Non ha ancora un nome, infine, la Nuova Capitale Amministrativa (NAC) d’Egitto, ma ha già un record: i 385,8 metri dell’Iconic Tower, l’edificio più alto di tutta l’Africa.  Voluta dal presidente al-Sisi a circa 45 km dal Cairo, la città al momento è un grande cantiere in mezzo al deserto dal costo previsto di 58 miliardi di dollari. L’inaugurazione, prevista per giugno 2021, è stata rinviata per via della pandemia. Si tratta di un’impresa a dir poco faraonica: la nuova città dovrebbe arrivare a coprire circa 700 kmq. Una volta completata avrà un Parco Centrale due volte più grande di quello di New York, il più grande edificio di culto del Medio Oriente e il più grande Teatro dell’Opera fuori dall’Europa, con una popolazione prevista di circa 6 milioni di persone. La città consumerà circa 650.000 metri cubi di acqua al giorno, una cifra imponente se confrontata con le risorse della nazione nordafricana.

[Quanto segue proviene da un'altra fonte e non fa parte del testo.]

(* ===== verification/SessionFlow.v ===== *)
(** Delivery of server frames to one session: the backpressure and heartbeat controllers of
    [packages/sync/src/session-controllers.ts], the version brackets of [packages/sync/src/protocol.ts] and
    the client reducer of [packages/sync/src/client-reducer.ts], and what a client that loses frames to
    backpressure ends up with. The clock is read once per call; a call of a controller is synchronous. *)
From S2P Require Import Prelude Numbers Values Json IndexKeys Ranges DocStore ExactlyOnce QueryEngine Subscriptions DiffSync.

(** ** The backpressure controller

    The socket is the transport's: its buffered amount and its [send] are parameters. *)
Record QueuedFrame (A : Type) := { qf_data : A; qf_undroppable : bool }.
Arguments qf_data {A}.
Arguments qf_undroppable {A}.

Record BackpressureOptions := {
  highWaterBytes : Z; maxQueuedFrames : Z; slowClientTimeoutMs : Z; maxUndroppableQueuedFrames : Z }.

(** The constructor's defaults; the undroppable cap defaults to the effective frame cap. *)
Definition new_options (high maxq slow maxu : option Z) : BackpressureOptions :=
  let q := default 200 maxq in
  {| highWaterBytes := default (1024 * 1024) high; maxQueuedFrames := q; slowClientTimeoutMs := default 30000 slow;
     maxUndroppableQueuedFrames := default q maxu |}.

Section backpressure.
Context {Socket A : Type} (bufferedAmount : Socket → Z) (socket_send : Socket → A → Socket).
Context (opts : BackpressureOptions).

(** [sent] is what was handed to the socket, [overflows] the calls of [onOverflow]. *)
Record Controller := {
  socket : Socket; sent : list (QueuedFrame A);
  queue : list (QueuedFrame A); droppedFrames : Z; undroppableQueuedCount : Z;
  overflowed : bool; backpressureSince : option Z; droppedThisEpisode : bool; overflows : nat }.

Definition new_Controller (sk : Socket) : Controller :=
  {| socket := sk; sent := []; queue := []; droppedFrames := 0; undroppableQueuedCount := 0; overflowed := false;
     backpressureSince := None; droppedThisEpisode := false; overflows := 0 |}.

Definition roomy (sk : Socket) : bool := bufferedAmount sk <? highWaterBytes opts.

Ma perché costruire una capitale nel deserto a pochi chilometri dal Cairo? Secondo alcuni, la scelta di spostare il governo tradisce la paura di manifestazioni di piazza, come quelle che decretarono la caduta di Hosni Mubarak nel 2011. Ma esistono anche motivazioni strategiche e demografiche: la crescita annuale della popolazione del Paese è tra le più alte del mondo. Quasi 2 milioni di persone all'anno, che vivono principalmente lungo le rive del Nilo, occupando solo il 10% del totale della superficie del Paese. Un quinto dell’intera popolazione vive al Cairo (21 milioni), di questi una larghissima parte nei cosiddetti “insediamenti informali”. Spostando i ministeri nella nuova capitale si allevierebbe sensibilmente la pressione sulle infrastrutture urbane.

 

Un dilemma Capitale

In conclusione, rimane attuale la questione affrontata da Jane Jacobs nelle sue ricerche: le città utopiche e disegnate a tavolino possono avere una marcia in più in termini di vivibilità e lungimiranza? Oppure è vero il contrario: una prospettiva intellettualistica, viziata di utopismo, non può che allontanarsi dalle necessità concrete che permeano le vite delle persone reali?